What this task involves: Using the listing below, set down exactly the lines starting at the line that contains "room s (len bs) -> s_p" and ending at the line that contains "intros H Hoff", both included, and no others.

Top of The data

Definition stream_write_uint8 (v : Z) : M STREAM unit := store [uint8 v].
Definition stream_write_uint16 (v : Z) : M STREAM unit :=
  store [Z.land v 0xFF];; store [Z.land (Z.shiftr v 8) 0xFF].
Definition stream_write_uint32 (v : Z) : M STREAM unit :=
  store [Z.land v 0xFF];; store [Z.land (Z.shiftr v 8) 0xFF];;
  store [Z.land (Z.shiftr v 16) 0xFF];; store [Z.land (Z.shiftr v 24) 0xFF].
Definition stream_write (bs : list Z) : M STREAM unit := store bs.
Definition stream_write_uint16_be (v : Z) : M STREAM unit :=
  store [Z.land (Z.shiftr v 8) 0xFF];; store [Z.land v 0xFF].
Definition stream_write_uint32_be (v : Z) : M STREAM unit :=
  stream_write_uint16_be (Z.land (Z.shiftr v 16) 0xFFFF);;
  stream_write_uint16_be (Z.land v 0xFFFF).
Definition stream_write_zero (n : Z) : M STREAM unit :=
  if n <? 0 then fail OutOfBounds else store (replicate (Z.to_nat n) 0).

(** [stream_extend]: the allocation is assumed to succeed; the old contents up
    to [size] survive, the new part is cleared. *)
Definition stream_extend (request_size : Z) : M STREAM unit := fun s =>
  let pos := stream_get_pos s in
  let original_size := s_size s in
  let increased_size := if original_size <? request_size then request_size else original_size in
  let size := original_size + increased_size in
  if size <=? INT_MAX then
    Done (tt, mkSTREAM size pos
                (take (Z.to_nat original_size) (s_data s)
                   ++ replicate (Z.to_nat increased_size) 0))
  else Fault SignedOverflow.

(** [while (pos + n > size) stream_extend(n)], at most [fuel] rounds. *)
Fixpoint check_size_loop (fuel : nat) (n : Z) : M STREAM unit := fun s =>
  match fuel with
  | O => Fault Diverges
  | S fuel' =>
      if s_size s <? s_p s + n
      then bind (stream_extend n) (fun _ => check_size_loop fuel' n) s
      else Done (tt, s)
  end.

(** Every round at least doubles a non-empty stream, so that 33 rounds go past
    [INT_MAX]; an empty stream asked for nothing is never extended. *)
Definition stream_check_size (n : Z) : M STREAM unit := check_size_loop 33 n.

(** ** Well-formed streams *)

Record stream_ok (s : STREAM) : Prop := {
  ok_p : 0 <= s_p s <= s_size s;
  ok_size : s_size s <= len (s_data s);
  ok_bytes : is_bytes (s_data s);
}.

(** There is room for [n] more bytes. *)
Definition room (s : STREAM) (n : Z) : Prop := 0 <= s_p s /\ s_p s + n <= len (s_data s).

(** The bytes [bs] are next in [s], inside the declared size. *)
Record holds (s : STREAM) (bs : list Z) : Prop := {
  holds_p : 0 <= s_p s;
  holds_size : s_p s + len bs <= s_size s;
  holds_len : s_p s + len bs <= len (s_data s);
  holds_data : take (length bs) (drop (Z.to_nat (s_p s)) (s_data s)) = bs;
}.

Definition Writes {A} (w : M STREAM A) (bs : list Z) (a : A) : Prop :=
  forall s, room s (len bs) -> w s = Done (a, put bs s).

Definition Reads {A} (r : M STREAM A) (bs : list Z) (a : A) : Prop :=
  forall s, holds s bs -> r s = Done (a, adv (len bs) s).

(** ** Buffers *)

Lemma length_splice i bs l :
  (i + length bs <= length l)%nat -> length (splice i bs l) = length l.
Proof. intros. unfold splice. rewrite !length_app, length_take, length_drop. lia. Qed.

Lemma splice_nil i l : splice i [] l = l.
Proof. unfold splice. cbn. rewrite Nat.add_0_r. apply take_drop. Qed.

Lemma splice_splice i bs cs l :
  (i + length bs <= length l)%nat ->
  splice (i + length bs) cs (splice i bs l) = splice i (bs ++ cs) l.
Proof.
  intros H. unfold splice at 1 3.
  assert (Ht : take (i + length bs) (splice i bs l) = take i l ++ bs).
  { unfold splice. rewrite app_assoc. apply take_app_length'.
    rewrite length_app, length_take. lia. }
  assert (Hd : drop (i + length bs + length cs) (splice i bs l)
               = drop (i + length (bs ++ cs)) l).
  { unfold splice. rewrite app_assoc, drop_app_ge by (rewrite length_app, length_take; lia).
    rewrite drop_drop. f_equal. rewrite !length_app, length_take. lia. }
  rewrite Ht, Hd, <- !app_assoc. reflexivity.
Qed.

Lemma splice_read i bs l :
  (i + length bs <= length l)%nat -> take (length bs) (drop i (splice i bs l)) = bs.
Proof.
  intros H. unfold splice.
  rewrite drop_app_length' by (rewrite length_take; lia).
  apply take_app_length.
Qed.

Lemma splice_before i bs l :
  (i <= length l)%nat -> take i (splice i bs l) = take i l.
Proof. intros H. unfold splice. apply take_app_length'. rewrite length_take. lia. Qed.

Lemma splice_after i bs l :
  (i + length bs <= length l)%nat -> drop (i + length bs) (splice i bs l) = drop (i + length bs) l.
Proof.
  intros H. unfold splice. rewrite app_assoc.
  apply drop_app_length'. rewrite length_app, length_take. lia.
Qed.

Lemma is_bytes_splice i bs l : is_bytes bs -> is_bytes l -> is_bytes (splice i bs l).
Proof.
  unfold is_bytes, splice. intros Hb Hl.
  rewrite !Forall_app. split; [|split]; auto using Forall_take, Forall_drop.
Qed.

Lemma len_put bs s : room s (len bs) -> len (s_data (put bs s)) = len (s_data s).
Proof.
  unfold room, len. intros [? ?]. cbn [s_data put]. rewrite length_splice; lia.
Qed.

Lemma put_nil s : put [] s = s.
Proof. destruct s. unfold put. cbn. rewrite splice_nil, Z.add_0_r. reflexivity. Qed.

Lemma put_app bs cs s : room s (len (bs ++ cs)) -> put cs (put bs s) = put (bs ++ cs) s.
Proof.
  unfold room. rewrite len_app. intros [Hp Hr]. unfold put at 1 3. cbn [s_size s_p s_data put].
  rewrite len_app. f_equal; [lia|].
  replace (Z.to_nat (s_p s + len bs)) with (Z.to_nat (s_p s) + length bs)%nat
    by (unfold len; lia).
  apply splice_splice. unfold len in *. lia.
Qed.

Lemma room_put bs s n : room s (len bs + n) -> 0 <= n -> room (put bs s) n.
Proof.
  intros [Hp Hr] Hn. split; [cbn; llia|].
  rewrite len_put by (split; llia). cbn. lia.
Qed.

Lemma room_le s n m : room s m -> n <= m -> room s n.
Proof. unfold room. lia. Qed.

Lemma adv_adv n m s : adv m (adv n s) = adv (n + m) s.
Proof. unfold adv, set_p. cbn. f_equal. lia. Qed.

Lemma adv_0 s : adv 0 s = s.
Proof. destruct s. unfold adv, set_p. cbn. rewrite Z.add_0_r. reflexivity. Qed.

Lemma holds_app s bs cs :
  holds s (bs ++ cs) -> holds s bs /\ holds (adv (len bs) s) cs.
Proof.
  intros [Hp Hs Hl Hd]. rewrite len_app in Hs, Hl. rewrite length_app in Hd.
  assert (Hd' : drop (Z.to_nat (s_p s)) (s_data s)
                = (bs ++ cs) ++ drop (length bs + length cs) (drop (Z.to_nat (s_p s)) (s_data s))).
  { rewrite <- (take_drop (length bs + length cs) (drop (Z.to_nat (s_p s)) (s_data s))) at 1.
    rewrite Hd. reflexivity. }
  split; split; cbn [adv set_p s_p s_size s_data]; try llia.
  - rewrite Hd', <- app_assoc. apply take_app_length.
  - replace (Z.to_nat (s_p s + len bs)) with (Z.to_nat (s_p s) + length bs)%nat
      by (unfold len; lia).
    rewrite <- drop_drop, Hd', <- app_assoc, drop_app_length. apply take_app_length.
Qed.

Lemma holds_put bs s :
  room s (len bs) -> s_p s + len bs <= s_size s -> holds (set_p (put bs s) (s_p s)) bs.
Proof.
  intros [Hp Hr] Hs. split; cbn [put set_p s_p s_size s_data]; auto.
  { unfold len in *. rewrite length_splice; lia. }
  apply splice_read. unfold len in *. lia.
Qed.

(** The bytes at the start of a buffer. *)
Lemma holds_start n bs rest : len bs <= n -> holds (mkSTREAM n 0 (bs ++ rest)) bs.
Proof.
  intros Hn. split; cbn [s_p s_size s_data]; [lia|lia|llia|].
  rewrite drop_0. apply take_app_length.
Qed.

Lemma holds_nth s bs i b :
  holds s bs -> bs !! i = Some b -> s_data s !! Z.to_nat (s_p s + Z.of_nat i) = Some b.
Proof.
  intros [Hp Hs _ Hd] Hi. rewrite <- Hd in Hi.
  apply lookup_take_Some in Hi as [Hi _]. rewrite lookup_drop in Hi.
  rewrite <- Hi. f_equal. lia.
Qed.

Lemma holds_rbyte s bs off b :
  holds s bs -> 0 <= off -> bs !! Z.to_nat off = Some b -> rbyte off s = Done (b, s).
Proof.
  intros H Hoff Hb. pose proof (holds_p _ _ H). unfold rbyte.
  rewrite (proj2 (Z.leb_le 0 (s_p s + off))) by lia.
  replace (s_p s + off) with (s_p s + Z.of_nat (Z.to_nat off)) by lia.
  rewrite (holds_nth s bs (Z.to_nat off) b) by assumption. reflexivity.
Qed.

(** ** The calculus of writers and readers *)

Lemma Writes_ret {A} (a : A) : Writes (ret a) [] a.
Proof. intros s _. rewrite put_nil. reflexivity. Qed.

Lemma Writes_bind {A B} (w : M STREAM A) (k : A -> M STREAM B) bs cs a b :
  Writes w bs a -> Writes (k a) cs b -> Writes (bind w k) (bs ++ cs) b.
Proof.
  intros Hw Hk s Hr. rewrite len_app in Hr.
  rewrite (bind_Done _ _ _ a (put bs s)) by (apply Hw, (room_le _ _ _ Hr); llia).
  rewrite Hk by (apply room_put; [exact Hr|llia]).
  rewrite put_app by (rewrite len_app; exact Hr). reflexivity.
Qed.

Lemma Writes_eq {A} (w : M STREAM A) bs a bs' a' :
  Writes w bs a -> bs = bs' -> a = a' -> Writes w bs' a'.
Proof. intros H -> ->. exact H. Qed.

Lemma Writes_store bs : Writes (store bs) bs tt.
Proof. intros s [? ?]. unfold store. rewrite bool_decide_true by auto. reflexivity. Qed.

Lemma Reads_ret {A} (a : A) : Reads (ret a) [] a.
Proof. intros s _. cbn. rewrite adv_0. reflexivity. Qed.

Lemma Reads_bind {A B} (r : M STREAM A) (k : A -> M STREAM B) bs cs a b :
  Reads r bs a -> Reads (k a) cs b -> Reads (bind r k) (bs ++ cs) b.
Proof.
  intros Hr Hk s Hh. destruct (holds_app _ _ _ Hh) as [H1 H2].
  rewrite (bind_Done _ _ _ a (adv (len bs) s)) by (apply Hr, H1).
  rewrite Hk by exact H2. rewrite adv_adv, len_app. reflexivity.
Qed.

Lemma Reads_eq {A} (r : M STREAM A) bs a bs' a' :
  Reads r bs a -> bs = bs' -> a = a' -> Reads r bs' a'.
Proof. intros H -> ->. exact H. Qed.

Lemma Reads_seek bs n : n = len bs -> Reads (stream_seek n) bs tt.
Proof. intros -> s _. reflexivity. Qed.

Lemma Reads_read bs n : n = len bs -> Reads (stream_read n) bs bs.
Proof.
  intros -> s [Hp Hs Hl Hd]. unfold stream_read. pose proof (len_nonneg bs).
  rewrite bool_decide_true by lia. unfold len at 1. rewrite Nat2Z.id, Hd. reflexivity.
Qed.

(** The bytes of the fixed-width integers. *)
Definition le16 (v : Z) : list Z := [v mod 256; v / 256 mod 256].
Definition be16 (v : Z) : list Z := [v / 256 mod 256; v mod 256].
Definition le32 (v : Z) : list Z :=
  [v mod 256; v / 256 mod 256; v / 65536 mod 256; v / 16777216 mod 256].
Definition be32 (v : Z) : list Z :=
  [v / 16777216 mod 256; v / 65536 mod 256; v / 256 mod 256; v mod 256].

Bottom of The data

Expected answer:
  room s (len bs) -> s_p s + len bs <= s_size s -> holds (set_p (put bs s) (s_p s)) bs.
Proof.
  intros [Hp Hr] Hs. split; cbn [put set_p s_p s_size s_data]; auto.
  { unfold len in *. rewrite length_splice; lia. }
  apply splice_read. unfold len in *. lia.
Qed.

(** The bytes at the start of a buffer. *)
Lemma holds_start n bs rest : len bs <= n -> holds (mkSTREAM n 0 (bs ++ rest)) bs.
Proof.
  intros Hn. split; cbn [s_p s_size s_data]; [lia|lia|llia|].
  rewrite drop_0. apply take_app_length.
Qed.

Lemma holds_nth s bs i b :
  holds s bs -> bs !! i = Some b -> s_data s !! Z.to_nat (s_p s + Z.of_nat i) = Some b.
Proof.
  intros [Hp Hs _ Hd] Hi. rewrite <- Hd in Hi.
  apply lookup_take_Some in Hi as [Hi _]. rewrite lookup_drop in Hi.
  rewrite <- Hi. f_equal. lia.
Qed.

Lemma holds_rbyte s bs off b :
  holds s bs -> 0 <= off -> bs !! Z.to_nat off = Some b -> rbyte off s = Done (b, s).
Proof.
  intros H Hoff Hb. pose proof (holds_p _ _ H). unfold rbyte.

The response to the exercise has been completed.